Est-ce qu’on écrit comme on fait l’amour? Y a-t-il une corrélation entre le style d’un écrivain et sa façon d’être amoureux? Entre le raisonnement d’un philosophe et son appétit au lit? Dans ce cas, Ruwen Ogien serait un amoureux procrastinateur, qui tournerait autour du pot sans jamais se lancer. On attendait plus du directeur de recherche au CNRS, déjà auteur de 22 essais, dont L’influence de l’odeur des croissants chauds sur la bonté humaine. Son livre avait pourtant un titre aguicheur: Philosopher ou faire l’amour. La photo de la couverture l’était tout autant (une photographie de Paul McCarthy, suggérant un coït entre un lapin et un ours volontiers puérils et malsains). Une bonne idée d’éditeur, mais aucun rapport avec le contenu du livre. En effet, dans cette dissertation scolaire rien de provocateur: l’esprit bande mou.
Qu’est-ce que l’amour?
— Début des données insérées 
Lemma nearest_loop_running_min pos heroes i dist_min i_min :
  nearest_loop pos heroes i dist_min i_min
  = running_min ((fun h => Some (point_dist pos (position h))) <$> heroes)
      i (dist_min, i_min).
Proof.
  revert i dist_min i_min.
  induction heroes as [|h heroes IH]; intros i dist_min i_min; [done|].
  cbn [nearest_loop fmap list_fmap running_min fst].
  destruct (_ <? _)%float; apply IH.
Qed.

(** X1.  [detect_number_roi] returns the best match: either -1, and then no
    template passes the aspect-ratio test with a score below the threshold;
    or a digit whose template scores below the threshold, such that no
    template scores strictly less and every template scanned before it
    scores strictly more (or is skipped, or has no comparable score). *)
Theorem detect_number_roi_best (src : Mat) (box : Rect)
    (number_samples : list Mat) (avg_err_thres : float) :
  let score j := avg_err_of (sub_mat src box) (number_samples !!! j) in
  let d := detect_number_roi src box number_samples avg_err_thres in
  (d = -1
   /\ forall j e, (j < 10)%nat -> score j = Some e ->
                  (e <? avg_err_thres)%float = false)
  \/ (exists (i : nat) (m : float),
        (i < 10)%nat /\ d = Z.of_nat i /\ score i = Some m
        /\ (m <? avg_err_thres)%float = true
        /\ (forall j e, (j < 10)%nat -> score j = Some e ->
                        (e <? m)%float = false)
        /\ (forall j e, (j < i)%nat -> score j = Some e ->
                        (e <=? m)%float = false)).
Proof.
  cbv zeta. unfold detect_number_roi. rewrite roi_loop_running_min.
  set (score := fun j => avg_err_of (sub_mat src box) (number_samples !!! j)).
  pose proof (running_min_best [] (score <$> seq 0 10) avg_err_thres
                _ (best_below_start avg_err_thres)) as Hbest.
  cbn [app length] in Hbest.
  assert (Hlook : forall j e, (j < 10)%nat -> score j = Some e ->
                    (score <$> seq 0 10) !! j = Some (Some e)).
  { intros j e Hj He. rewrite list_lookup_fmap, lookup_seq_lt by done.
    simpl. by rewrite He. }
  destruct Hbest as [[-> Hall]|(i & Hi & Hsi & Hlt & Hmin & Htie)].
  - left. split; [done|]. intros j e Hj He. eauto.
  - right. destruct (running_min _ _ _) as [m d]. cbn [fst snd] in *.
    exists i, m.
    assert (Hi10 : (i < 10)%nat).
    { apply lookup_lt_Some in Hsi. by rewrite length_fmap, length_seq in Hsi. }
    rewrite list_lookup_fmap, lookup_seq_lt in Hsi by done.
    injection Hsi as Hsi.
    repeat split; try done.
    + intros j e Hj He. eauto.
    + intros j e Hj He. apply (Htie j e Hj). apply Hlook; [lia | done].
Qed.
Beaucoup de philosophes se sont achoppés à cette énigme. Une aporie (une question insoluble, pour aller vite), qui paraît aussi impossible à définir que la notion même de temps. Barthes, égratigné au passage par Ogien, l’avait pourtant formulé de manière limpide (et avec style, lui): «L’amour (le discours amoureux): cela même dont le propre est de résister à la science, à toute science, à tout discours de l’unification, de la réduction, de l’interprétation.»
Ogien préfère citer la chanson populaire pour «étayer» ses propos. Il rapproche, par un réflexe branché et cool, saint Paul et les Beatles. Il catalogue les questions sur l’amour, sans y répondre ni faire avancer le débat de façon significative («Peut-on aimer sans raison?», «L’amour est-il au-delà du bien et du mal?», «L’être aimé est-il vraiment irremplaçable?» ou «Est-ce que Roméo aime davantage Juliette ou les pâtes fraîches?») On l’aurait souhaité plus cynique, au moins; il se l’interdit.
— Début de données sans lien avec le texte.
(** * Verification of the content-generation pipeline

    A shallow embedding of the Python sources
      - [src/models/product.py], [src/models/question.py],
      - [src/logic_blocks/comparison_block.py], [src/logic_blocks/price_block.py],
      - [src/templates/template_engine.py],
      - [src/agents/*.py], [src/orchestration/{state,graph,execution}.py],
    followed by the properties proved about them.

    Conventions.
      - A Python [str] is a [string] holding the UTF-8 bytes of the text.
      - A Python [float] is an IEEE-754 binary64 value, given by the
        axiom-free [spec_float] of the standard library at precision 53 and
        maximal exponent 1024 (round to nearest, ties to even).
      - A Python [int] is a [Z].
      - Code that can raise returns a [Result]. *)

From Stdlib Require Import ZArith String Ascii List Bool Lia DecimalString.
From Stdlib Require Import Floats.SpecFloat.
From stdpp Require Import gmap strings list.

Open Scope string_scope.
Open Scope Z_scope.

(* ===================================================================== *)
(** * Python prelude: exceptions, strings, integers, floats               *)
(* ===================================================================== *)

Module Py.

(** ** Exceptions (all of them subclasses of [Exception]) *)

Inductive exn : Type :=
| ValueError (msg : string)
| OverflowError (msg : string)
| ZeroDivisionError (msg : string)
| TypeError (msg : string)
| AttributeError (msg : string)
| ValidationError (fields : list string)
| Exception (msg : string).

Inductive Result (A : Type) : Type :=
| Ok (a : A)
| Raise (e : exn).
Arguments Ok {A} a.
Arguments Raise {A} e.

Definition bind {A B : Type} (m : Result A) (k : A -> Result B) : Result B :=
  match m with
  | Ok a => k a
  | Raise e => Raise e
  end.

Definition is_ok {A : Type} (m : Result A) : bool :=
  match m with Ok _ => true | Raise _ => false end.

(** [try: m  except Exception: h] *)
Definition try_except {A : Type} (m : Result A) (h : exn -> Result A) : Result A :=
  match m with
  | Ok a => Ok a
  | Raise e => h e
  end.

(** ** Strings *)

Definition str_of_codes (l : list nat) : string :=
  fold_right (fun n s => String (ascii_of_nat n) s) EmptyString l.

Definition is_upper (c : ascii) : bool :=
  let n := nat_of_ascii c in (65 <=? n)%nat && (n <=? 90)%nat.

Definition lower_ascii (c : ascii) : ascii :=
  if is_upper c then ascii_of_nat (nat_of_ascii c + 32) else c.

(** [s.lower()].  Letters outside ASCII are multi-byte sequences whose
    bytes are all above 127; they are left as they are.  Python's own
    folding rewrites them to other non-ASCII code points, with two
    exceptions (U+0130, which becomes [i] followed by U+0307, and U+212A,
    which becomes [k]); none of the ASCII needles searched for in the
    sources ([mild], [twice], [morning and evening], the category words)
    can match across or because of either. *)
Fixpoint lower (s : string) : string :=
  match s with
  | EmptyString => EmptyString
  | String c s' => String (lower_ascii c) (lower s')
  end.

(** [needle in s] *)
Fixpoint contains (needle s : string) : bool :=
  String.prefix needle s ||
  match s with
  | EmptyString => false
  | String _ s' => contains needle s'
  end.

(** [sep.join(l)] *)
Definition join (sep : string) (l : list string) : string := String.concat sep l.

(** [l.append(x)] *)
Definition append {A : Type} (l : list A) (x : A) : list A := (l ++ [x])%list.

(** [l[:n]]: the first [n] items, and for a negative [n] all but the last
    [-n]. *)
Definition slice_to {A : Type} (l : list A) (n : Z) : list A :=
  if 0 <=? n then firstn (Z.to_nat n) l
  else firstn (length l - Z.to_nat (- n)) l.

(** [x in l] for a list of strings *)
Definition in_list (x : string) (l : list string) : bool :=
  existsb (String.eqb x) l.

(** [len(s)]: the number of code points, that is of bytes that are not
    UTF-8 continuation bytes. *)
Definition is_continuation (c : ascii) : bool :=
  let n := nat_of_ascii c in (128 <=? n)%nat && (n <=? 191)%nat.

Fixpoint len (s : string) : nat :=
  match s with
  | EmptyString => O
  | String c s' => if is_continuation c then len s' else S (len s')
  end.

(** Whitespace as [str.strip()] sees it: the code points
    U+0009..U+000D, U+001C..U+0020, U+0085, U+00A0, U+1680,
    U+2000..U+200A, U+2028, U+2029, U+202F, U+205F and U+3000, here by
    their UTF-8 encodings of one, two and three bytes. *)
Definition is_space1 (c : ascii) : bool :=
  let n := nat_of_ascii c in
  ((9 <=? n)%nat && (n <=? 13)%nat) || ((28 <=? n)%nat && (n <=? 32)%nat).

Definition is_space2 (c1 c2 : ascii) : bool :=
  (nat_of_ascii c1 =? 194)%nat &&
  ((nat_of_ascii c2 =? 133)%nat || (nat_of_ascii c2 =? 160)%nat).

Definition is_space3 (c1 c2 c3 : ascii) : bool :=
  let a := nat_of_ascii c1 in
  let b := nat_of_ascii c2 in
  let c := nat_of_ascii c3 in
  ((a =? 225)%nat && (b =? 154)%nat && (c =? 128)%nat) ||
  ((a =? 226)%nat && (b =? 128)%nat &&
     (((128 <=? c)%nat && (c <=? 138)%nat) ||
      (c =? 168)%nat || (c =? 169)%nat || (c =? 175)%nat)) ||
  ((a =? 226)%nat && (b =? 129)%nat && (c =? 159)%nat) ||
  ((a =? 227)%nat && (b =? 128)%nat && (c =? 128)%nat).

(** A string that is exactly one whitespace character. *)
Definition is_space_char (s : string) : bool :=
  match s with
  | String c1 EmptyString => is_space1 c1
  | String c1 (String c2 EmptyString) => is_space2 c1 c2
  | String c1 (String c2 (String c3 EmptyString)) => is_space3 c1 c2 c3
  | _ => false
  end.

Fixpoint lstrip (s : string) : string :=
  match s with
  | EmptyString => EmptyString
  | String c1 s1 =>
      if is_space1 c1 then lstrip s1
      else match s1 with
           | EmptyString => s
           | String c2 s2 =>
               if is_space2 c1 c2 then lstrip s2
               else match s2 with
                    | EmptyString => s
                    | String c3 s3 =>
                        if is_space3 c1 c2 c3 then lstrip s3 else s
                    end
           end
  end.

Fixpoint rstrip (s : string) : string :=
  match s with
  | EmptyString => EmptyString
  | String c s' =>
      let t := String c (rstrip s') in
      if is_space_char t then EmptyString else t
  end.

(** [s.strip()] *)
Definition strip (s : string) : string := rstrip (lstrip s).

(** [not s] *)
Definition is_empty (s : string) : bool :=
  match s with EmptyString => true | _ => false end.

(** ** Integers *)

(** [str(n)], as an f-string renders an [int] *)
Definition str_of_int (n : Z) : string := NilZero.string_of_int (Z.to_int n).

(** ** Floats *)

Definition float : Type := spec_float.

Definition prec : Z := 53.
Definition emax : Z := 1024.

(** An [int] used where a [float] is expected, correctly rounded;
    [OverflowError] when it is out of range. *)
Definition round_Z (n : Z) : float := binary_normalize prec emax n 0 false.

Definition float_of_int (n : Z) : Result float :=
  match round_Z n with
  | S754_infinity _ => Raise (OverflowError "int too large to convert to float")
  | x => Ok x
  end.

(** Small integer literals, exactly representable. *)
Definition lit (n : Z) : float := round_Z n.

(** The literals [2.5] and [0.05], correctly rounded. *)
Definition lit_2_5 : float := SFdiv prec emax (lit 5) (lit 2).
Definition lit_0_05 : float := SFdiv prec emax (lit 1) (lit 20).

Definition fsub (x y : float) : float := SFsub prec emax x y.
Definition fmul (x y : float) : float := SFmul prec emax x y.
Definition flt (x y : float) : bool := SFltb x y.
Definition fle (x y : float) : bool := SFleb x y.
Definition fgt (x y : float) : bool := SFltb y x.
Definition fge (x y : float) : bool := SFleb y x.
Definition fabs (x : float) : float := SFabs x.

Definition is_zero (x : float) : bool :=
  match x with S754_zero _ => true | _ => false end.

(** [x / y] raises on a zero divisor. *)
Definition fdiv (x y : float) : Result float :=
  if is_zero y then Raise (ZeroDivisionError "float division by zero")
  else Ok (SFdiv prec emax x y).

(** [int(x)]: truncation toward zero. *)
Definition int_of_float (x : float) : Result Z :=
  match x with
  | S754_nan => Raise (ValueError "cannot convert float NaN to integer")
  | S754_infinity _ => Raise (OverflowError "cannot convert float infinity to integer")
  | S754_zero _ => Ok 0
  | S754_finite s m e =>
      Ok (cond_Zopp s (if 0 <=? e then Zpos m * 2 ^ e else Z.shiftr (Zpos m) (- e)))
  end.

(** The integer nearest to [m * 2^e * 10^d], ties to even: the digits
    that [format(x, '.df')] prints, by exact arithmetic. *)
Definition scaled_round_half_even (m : positive) (e : Z) (d : nat) : Z :=
  let num := Zpos m * 10 ^ Z.of_nat d in
  if 0 <=? e then num * 2 ^ e
  else
    let k := - e in
    let q := Z.shiftr num k in
    let r := num - Z.shiftl q k in
    let half := 2 ^ (k - 1) in
    if (half <? r) || ((r =? half) && Z.odd q) then q + 1 else q.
A la fin de longs préliminaires, les vraies questions surgissent, quelques pages avant la fin: l’amour pourrait-il être «désacralisé, débarrassé de l’exigence d’éternité» qui nous étouffe? Qu’en est-il du polyamour et des «sexualités négociées»? Inspiré, il critique alors l’amour romantique, qui dévalorise la sexualité, se présente comme unique, irremplaçable, éternel… Il aurait peut-être fallu commencer par là. Alors, Philosopher ou faire l’amour? Ni l’un ni l’autre. Ratiociner, plutôt. C’est le même principe que pour les frites McCain (l’auteur devrait goûter cette référence populaire): ceux qui le font le moins sont ceux qui en parlent le plus.
«Philosopher ou faire l’amour». De Ruwen Ogien. Grasset, 263 p.